Não por outro motivo o novo CPC trouxe a possibilidade da autocomposição de conflitos no âmbito da administração pública, possuindo capítulo específico sobre o tema, prevendo, inclusive, a resolução administrativa de conflitos
Resta evidente, portanto, que os Tribunais de Contas devem laborar como mediadores para harmonizar as políticas públicas isoladamente conduzidas por órgãos e entidades singulares. O interesse do Tribunal é o bom uso dos recursos públicos em benefício da sociedade (ALMEIDA, Carlos Wellington Leite de. Controle externo e técnicas de mediação: a busca de soluções com foco no interesse público. in TRIBUNAL DE CONTAS DA UNIÃO. Revista do Tribunal de Contas da União. Ano 34. Número 98. Outubro/Dezembro 2003. Brasília: TCU, 2003).
Por outro lado, conquanto a autocomposição não deva ser utilizada em casos em que haja o comprovado dano ao Erário, nada obsta que o responsável pelo dano faça a necessária reparação, levando-se em conta o direito indisponível em questão, mas que se componha no tocante às demais questões adjacentes, bem como que se assuma, em termo de ajustamento de gestão, compromissos mitigatórios e reparatórios, sempre com vistas ao interesse público.
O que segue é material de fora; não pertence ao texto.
(** X12. Handler calls made one after the other with no render in between
    only queue their updaters: the committed array is still the old one and
    still reads the old content, while the counter has already moved.  The
    [useState] of the next render then runs the whole queue, and the
    collection reads back as all the operations applied in order: no call
    is lost to another.  (The counter is kept within 2^53.) *)
Theorem queued_updates_all_apply st ts es :
  contents st = Some ts →
  nextId st + N.of_nat (inserts es) ≤ exact_below →
  ∃ w st',
    calls_later es {| w_cells := st; w_queue := [] |} = Some w
    ∧ length (w_queue w) = length es
    ∧ todos (w_cells w) = todos st
    ∧ contents (w_cells w) = Some ts
    ∧ nextId (w_cells w) = nextId st + N.of_nat (inserts es)
    ∧ flush (w_queue w) (w_cells w) = Some st'
    ∧ contents st' = Some (applied_all es (nextId st) ts).
Proof.
  intros Hc _.
  destruct (calls_later_gives es _ ts (queue_gives_nil st ts Hc))
    as (w & Hw & Hq & Ht & Hn & Hl & Hp).
  simpl in Ht, Hn, Hl, Hp.
  destruct (Hq (st_heap (w_cells w)) (nextId (w_cells w))) as (st' & Hf & Hc' & _);
    [done|].
  exists w, st'. split; [exact Hw|]. split; [exact Hl|]. split; [exact Ht|].
  split.
  { destruct w as [[h a n] q]. simpl in *. subst a.
    by apply (contents_later st ts h n). }
  split; [exact Hn|]. split; [|exact Hc'].
  destruct w as [[h a n] q]. exact Hf.
Qed.

Lemma queued_updates_all_apply_witness :
  ∃ w st',
    calls_later [Insert "a"; Toggle 1; Remove 0; Insert "b"]
      {| w_cells := small; w_queue := [] |} = Some w
    ∧ length (w_queue w) = length [Insert "a"; Toggle 1; Remove 0; Insert "b"]
    ∧ todos (w_cells w) = todos small
    ∧ contents (w_cells w) = Some [seed_todo 0; seed_todo 1; seed_todo 2]
    ∧ nextId (w_cells w)
      = nextId small + N.of_nat (inserts [Insert "a"; Toggle 1; Remove 0; Insert "b"])
    ∧ flush (w_queue w) (w_cells w) = Some st'
    ∧ contents st'
      = Some (applied_all [Insert "a"; Toggle 1; Remove 0; Insert "b"] (nextId small)
                [seed_todo 0; seed_todo 1; seed_todo 2]).
Proof.
  apply (queued_updates_all_apply small).
  - reflexivity.
  - vm_compute. discriminate.
Defined.

(** ** The buttons of a row *)

Lemma row_entry_lookup st ts k :
  contents st = Some ts → row_entry k st = ts !! k.
Proof.
  intros (l & Hl & Hts)%contents_Some. unfold row_entry. rewrite Hl. simpl.
  destruct (l !! k) as [r|] eqn:Hr; simpl.
  - destruct (Forall2_lookup_l _ _ _ _ _ Hts Hr) as (t & Ht & Hpt).
    unfold points_to in Hpt. by rewrite Hpt, Ht.
  - symmetry. apply lookup_ge_None. apply lookup_ge_None in Hr.
    apply Forall2_length in Hts. lia.
Qed.

Lemma removed_delete ts : ∀ k t,
  NoDup (id <$> ts) → ts !! k = Some t → removed (id t) ts = delete k ts.
Proof.
  induction ts as [|u ts IH]; intros k t Hnd Hk; [done|].
  rewrite fmap_cons in Hnd. apply NoDup_cons in Hnd as [Hu Hnd].
  unfold removed. destruct k as [|k]; simpl in Hk.
  - injection Hk as ->. rewrite filter_cons_False by (by intros []).
    simpl. by apply removed_absent.
  - rewrite filter_cons_True.
    + simpl. f_equal. by apply IH.
    + intros Heq. apply Hu. rewrite Heq.
      apply list_elem_of_fmap. exists t. split; [done|].
      by eapply list_elem_of_lookup_2.
Qed.

Lemma toggled_insert ts : ∀ k t,
  NoDup (id <$> ts) → ts !! k = Some t →
  toggled (id t) ts = <[k := flip_checked t]> ts.
Proof.
  induction ts as [|u ts IH]; intros k t Hnd Hk; [done|].
  rewrite fmap_cons in Hnd. apply NoDup_cons in Hnd as [Hu Hnd].
  unfold toggled. rewrite fmap_cons. destruct k as [|k]; simpl in Hk.
  - injection Hk as ->. rewrite decide_True by done. simpl. f_equal.
    by apply toggled_absent.
  - rewrite decide_False.
    + simpl. f_equal. by apply IH.
    + intros Heq. apply Hu. rewrite Heq.
      apply list_elem_of_fmap. exists t. split; [done|].
      by eapply list_elem_of_lookup_2.
Qed.

(** X13. With pairwise distinct ids, the remove button of the row at
    position [k] takes exactly that entry out of the collection and leaves
    the others in place and in order. *)
Theorem click_remove_row st ts k t :
  contents st = Some ts →
  NoDup (id <$> ts) →
  ts !! k = Some t →
  ∃ st', click_remove k st = Some st' ∧ contents st' = Some (delete k ts).
Proof.
  intros Hc Hnd Hk. unfold click_remove.
  rewrite (row_entry_lookup st ts k Hc), Hk. simpl.
  destruct (onRemove_contents st ts (id t) Hc) as (st' & Hst' & Hc' & _).
  exists st'. split; [done|]. by rewrite Hc', (removed_delete ts k t).
Qed.

Lemma click_remove_row_witness :
  ∃ st',
    click_remove 1 small = Some st'
    ∧ contents st' = Some (delete 1%nat [seed_todo 0; seed_todo 1; seed_todo 2]).
Proof.
  apply (click_remove_row small _ 1%nat (seed_todo 1)); [reflexivity | | reflexivity].
  apply (bool_decide_unpack _). vm_compute. exact I.
Defined.

(** X14. With pairwise distinct ids, the checkbox of the row at position
    [k] negates [checked] of exactly that entry: the collection afterwards
    is the old one with position [k] replaced by the flipped entry. *)
Theorem click_toggle_row st ts k t :
  contents st = Some ts →
  NoDup (id <$> ts) →
  ts !! k = Some t →
  ∃ st',
    click_toggle k st = Some st'
    ∧ contents st'
      = Some (<[k := {| id := id t; text := text t; checked := negb (checked t) |}]> ts).
Proof.
  intros Hc Hnd Hk. unfold click_toggle.
  rewrite (row_entry_lookup st ts k Hc), Hk. simpl.
  destruct (onToggle_contents st ts (id t) Hc) as (st' & Hst' & Hc' & _).
  exists st'. split; [done|]. by rewrite Hc', (toggled_insert ts k t).
Qed.

Lemma click_toggle_row_witness :
  ∃ st',
    click_toggle 1 small = Some st'
    ∧ contents st'
      = Some (<[1%nat := {| id := id (seed_todo 1); text := text (seed_todo 1);
                            checked := negb (checked (seed_todo 1)) |}]>
                [seed_todo 0; seed_todo 1; seed_todo 2]).
Proof.
  apply (click_toggle_row small _ 1%nat (seed_todo 1)); [reflexivity | | reflexivity].
  apply (bool_decide_unpack _). vm_compute. exact I.
Defined.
Recentemente, elaboramos um parecer em parceria com o brilhante advogado Maurício Magalhães Neto, a pedido da presidência da OAB/MT, no qual nos coube, dentre outros pontos, tratar dessa temática com o fito de que a Ordem pudesse sugerir ao TCE/MT (na pessoa do Conselheiro Guilherme Maluf, responsável pela revisão do Regimento Interno daquela Corte) a formação de uma comissão, com a participação de advogado por ela indicado, além de outros atores atuantes no cenário em enfoque, com o objetivo de se estabelecerem critérios objetivos, em harmonia com as políticas públicas dos jurisdicionados e do próprio Tribunal, para que, quiçá, a Escola de Contas possa preparar pessoas para tal mister, bem como para que seja criada, futuramente, uma “Central de Conciliação e Mediação do Tribunal de Contas do Estado de Mato Grosso”.
Considerando o relevante papel desempenhado pelo Tribunal de Contas do Estado de Mato Grosso, sobretudo na aplicação de medidas cautelares a bem do interesse público, mas também levando-se em conta a sua atuação perante as mais diversas situações, seja as detectadas em auditorias de conformidade, ou naqueles casos que chegam ao seu conhecimento por meio de reclamação anônima e em tantos outros, torna-se de extrema importância, em sintonia com o novo Código de Processo Civil, o estabelecimento, por ato normativo, de métodos alternativos de resolução de conflitos, mormente pela conciliação e mediação, para o que a OAB/MT deve participar ativamente.